(* ===== verification/FeedSubmit.v ===== *)
(** * Submitting quotes to Neo N3 ([oracle/feeds/feed-submit.js])

    The signed message of an update, the batch submission and its per-feed
    fallback.  Signing and relaying are awaited calls.  A quote is an object
    shared by the batch and the report, so it is a cell of the store
    [quotes]: [submitQuoteToN3] writes its signature into it. *)
From S2P Require Import Prelude Numbers Strings Values Effects Doubles Decimal Text WorkerCore FeedPolicy FeedRegistry FeedQuote.
#[local] Open Scope list_scope.
#[local] Open Scope Z_scope.

(** An update to submit; [bu_quote] is the index of its quote. *)
Record batch_update := BatchUpdate {
  bu_quote : nat;
  bu_storagePair : string;
  bu_roundId : string;
  bu_sourceSetId : dbl;
  bu_timestampSec : Z;
  bu_observedAtMs : Z;
  bu_previous : option (list (string * val));
}.

Definition quote_at (quotes : list val) (i : nat) : val := default VUndef (quotes !! i).
Definition price_text (quote : val) : val := get quote "price".
Definition price_decimals (quote : val) : nat :=
  match get quote "decimals" with VNum n => Z.to_nat n | _ => FEED_PRICE_DECIMALS end.

Definition price_units (quote : val) : string + string :=
  decimalToIntegerString (price_text quote) (price_decimals quote).

Definition buildNeoN3RelaySigningPayload (payload : val) : list (string * val) :=
  let signingKey := coerceTrim (v_or (get payload "private_key") (get payload "signing_key")) in
  let wif := coerceTrim (get payload "wif") in
  (if (signingKey =? "")%string then [] else [("private_key", VStr signingKey)])
  ++ (if (wif =? "")%string then [] else [("wif", VStr wif)]).

Definition buildFeedSignatureFields (quote : val) : list (string * val) :=
  let signature := coerceTrim (v_or (get quote "feed_signature") (v_or (get quote "signature") (VStr ""))) in
  let signerPublicKey := coerceTrim (v_or (get quote "feed_signer_public_key")
    (v_or (get quote "public_key") (v_or (get quote "signer_public_key") (VStr "")))) in
  (if (signature =? "")%string then [] else [("signature", VStr signature)])
  ++ (if (signerPublicKey =? "")%string then [] else [("signer_public_key", VStr signerPublicKey)]).

Definition buildCanonicalFeedMessage (storagePair priceUnits timestampSec roundId : string) : string :=
  join "|" [storagePair; priceUnits; timestampSec; roundId].

Definition param (type : string) (value : val) : val := VObj [("type", VStr type); ("value", value)].

Definition buildFeedUpdateInvocation (baseParams : list val) (signed : option (string * string)) : string * list val :=
  match signed with
  | Some (signature, _) =>
      if (trim signature =? "")%string then ("updateFeed", baseParams)
      else ("updateFeedSigned", baseParams ++ [param "ByteArray" (VStr signature)])
  | None => ("updateFeed", baseParams)
  end.

Definition SIGNED_FEED_REQUIRES_PER_FEED_PATH : string := "neo_n3_updatefeeds_requires_signed_path".

(** ** Errors of the batch entry point *)

Definition white : regex := Chars js_space.
Definition any_char : regex := Chars (fun a => negb (line_break a)).
Definition quote_mark : regex := opt (Chars (fun a => (code a =? 34) || (code a =? 39))).
(** [doesn['’]?t\s+exist]: the typographic apostrophe is not a Latin-1 code unit. *)
Definition doesnt_exist : regex :=
  seqs [text_re false "doesn"; opt (Chars (fun a => code a =? 39)); text_re false "t"; Rep 1 None white; text_re false "exist"].

Definition missing_with_parameters : regex :=
  seqs [text_re false "method"; Rep 1 None white; quote_mark; text_re false "updatefeeds"; quote_mark;
        Rep 1 None white; text_re false "with"; Rep 1 None white; text_re false "6"; Rep 1 None white;
        text_re false "parameter(s)"; Rep 1 None white; doesnt_exist].
Definition missing_anyhow : regex :=
  seqs [text_re false "method"; Rep 1 None white; quote_mark; text_re false "updatefeeds"; quote_mark;
        star any_char; doesnt_exist].

Definition failure_message (error : string) : string := toLowerCase (trim error).

Definition isMissingNeoN3BatchUpdateMethod (error : string) : bool :=
  let message := failure_message error in
  if (message =? "")%string then false
  else includes message "method not found: updatefeeds/6" || test missing_with_parameters message
       || test missing_anyhow message.

Definition isUnauthorizedNeoN3BatchUpdate (error : string) : bool :=
  let message := failure_message error in
  if (message =? "")%string then false
  else includes message "abortmsg is executed. reason: unauthorized" || (message =? "unauthorized")%string.

Definition isSignedFeedPerFeedPathRequired (error : string) : bool :=
  (failure_message error =? SIGNED_FEED_REQUIRES_PER_FEED_PATH)%string.

Definition getRecoverableNeoN3BatchUpdateFailureReason (error : string) : option string :=
  if isSignedFeedPerFeedPathRequired error then Some SIGNED_FEED_REQUIRES_PER_FEED_PATH
  else if isMissingNeoN3BatchUpdateMethod error then Some "neo_n3_updatefeeds_missing"
  else if isUnauthorizedNeoN3BatchUpdate error then Some "neo_n3_updatefeeds_unauthorized"
  else None.

(** ** Submission *)

Section submit.
Context (env_for : string -> string -> string) (network : string) (dataFeedHash : string) (neoContext : neo_context)
  (payload : val).
#[local] Open Scope prog_scope.

(** [null] is [None]. *)
Definition signFeedUpdate (storagePair priceUnits timestampSec roundId : string) : fprog (option (string * string)) :=
  signed <-- await (SignBytes (buildCanonicalFeedMessage storagePair priceUnits timestampSec roundId)
                      (get payload "network")) ;;
  let signature := coerceTrim (get signed "signature") in
  let publicKey := coerceTrim (get signed "public_key") in
  Ret (if (signature =? "")%string then None else Some (signature, publicKey)).

Definition relay (request_id method : string) (params : list val) : fprog relay_reply :=
  await (RelayNeoN3 (RelayInvocation request_id (get payload "network") dataFeedHash method params
    (resolveFeedSubmissionWait payload) (resolveFeedSubmissionWaitTimeoutMs env_for network payload)
    (nc_rpcUrl neoContext) (nc_networkMagic neoContext) (buildNeoN3RelaySigningPayload payload))).

Definition relayed (r : relay_reply) (fallback : string) : fprog val :=
  if 400 <=? rr_status r then Throw (js_String (v_or (get (rr_body r) "error") (VStr fallback)))
  else Ret (rr_body r).

(** One update; the timestamp is the one the batch clamped.  The result is the
    body of the reply and the quote with its signature. *)
Definition submitQuoteToN3 (quote : val) (u : batch_update) : fprog (val * val) :=
  priceUnits <-- lift_result (price_units quote) ;;
  let storagePair := bu_storagePair u in
  let submitTimestampSec := num_to_string (bu_timestampSec u) in
  signed <-- signFeedUpdate storagePair priceUnits submitTimestampSec (bu_roundId u) ;;
  let baseParams :=
    [param "String" (VStr storagePair); param "Integer" (VStr (bu_roundId u)); param "Integer" (VStr priceUnits);
     param "Integer" (VStr submitTimestampSec); param "ByteArray" (get quote "attestation_hash");
     param "Integer" (VStr (dbl_text (bu_sourceSetId u)))] in
  let '(method, params) := buildFeedUpdateInvocation baseParams signed in
  now <-- clock ;;
  r <-- relay (coerceTrim (get payload "request_id") ||s ("pricefeed:" +:+ storagePair +:+ ":" +:+ num_to_string now))
          method params ;;
  body <-- relayed r "Neo N3 feed submit failed" ;;
  Ret (body, match signed with
             | Some (signature, publicKey) =>
                 VObj (spread (own_fields quote)
                   [("feed_signature", VStr signature); ("feed_signer_public_key", VStr publicKey)])
             | None => quote
             end).

(** The values of one array argument of [updateFeeds], in order. *)
Fixpoint map_result {A B} (f : A -> string + B) (l : list A) : string + list B :=
  match l with
  | [] => inr []
  | x :: l =>
      match f x with
      | inl e => inl e
      | inr y => match map_result f l with inl e => inl e | inr ys => inr (y :: ys) end
      end
  end.

Definition submitQuotesToN3 (quotes : list val) (updates : list batch_update) : fprog val :=
  match updates with
  | [] => Throw "decimal value required"
  | first :: _ =>
      firstUnits <-- lift_result (price_units (quote_at quotes (bu_quote first))) ;;
      probe <-- signFeedUpdate (bu_storagePair first) firstUnits (num_to_string (bu_timestampSec first)) (bu_roundId first) ;;
      match probe with
      | Some _ => Throw SIGNED_FEED_REQUIRES_PER_FEED_PATH
      | None =>
          now <-- clock ;;
          units <-- lift_result (map_result (fun u => price_units (quote_at quotes (bu_quote u))) updates) ;;
          let column type (f : batch_update -> val) := param "Array" (VArr (param type ∘ f <$> updates)) in
          r <-- relay (coerceTrim (get payload "request_id") ||s ("pricefeed:batch:" +:+ num_to_string now)) "updateFeeds"
                  [column "String" (VStr ∘ bu_storagePair); column "Integer" (VStr ∘ bu_roundId);
                   param "Array" (VArr ((fun s => param "Integer" (VStr s)) <$> units));
                   column "Integer" (VStr ∘ num_to_string ∘ bu_timestampSec);
                   column "ByteArray" (fun u => get (quote_at quotes (bu_quote u)) "attestation_hash");
                   column "Integer" (VStr ∘ dbl_text ∘ bu_sourceSetId)] ;;
          relayed r "Neo N3 batch feed submit failed"
      end
  end.

Fixpoint submit_each (quotes : list val) (updates : list batch_update) : fprog (list val * list val) :=
  match updates with
  | [] => Ret ([], quotes)
  | u :: updates =>
      '(tx, quote) <-- submitQuoteToN3 (quote_at quotes (bu_quote u)) u ;;
      '(txs, quotes) <-- submit_each (<[bu_quote u := quote]> quotes) updates ;;
      Ret (VObj [("storage_pair", VStr (bu_storagePair u)); ("tx", tx)] :: txs, quotes)
  end.

Definition submitQuotesToN3WithFallback (quotes : list val) (updates : list batch_update) : fprog (val * list val) :=
  outcome <-- attempt (submitQuotesToN3 quotes updates) ;;
  match outcome with
  | inr body => Ret (body, quotes)
  | inl error =>
      match getRecoverableNeoN3BatchUpdateFailureReason error with
      | None => Throw error
      | Some fallbackReason =>
          '(txs, quotes) <-- submit_each quotes updates ;;
          Ret (VObj [("mode", VStr "single_fallback"); ("reason", VStr fallbackReason); ("txs", VArr txs)], quotes)
      end
  end.
End submit.

Example recoverable_ex :
  (getRecoverableNeoN3BatchUpdateFailureReason "Method 'updateFeeds' with 6 parameter(s) doesn't exist in the contract",
   getRecoverableNeoN3BatchUpdateFailureReason "ABORTMSG is executed. Reason: Unauthorized",
   getRecoverableNeoN3BatchUpdateFailureReason "insufficient GAS")
  = (Some "neo_n3_updatefeeds_missing", Some "neo_n3_updatefeeds_unauthorized", None).
Proof. vm_compute. reflexivity. Qed.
# # # #
— REQUIRED WORK —
Tally the lines of the material above that include the string "Fixpoint", then give only the tally.

— ANSWER —
2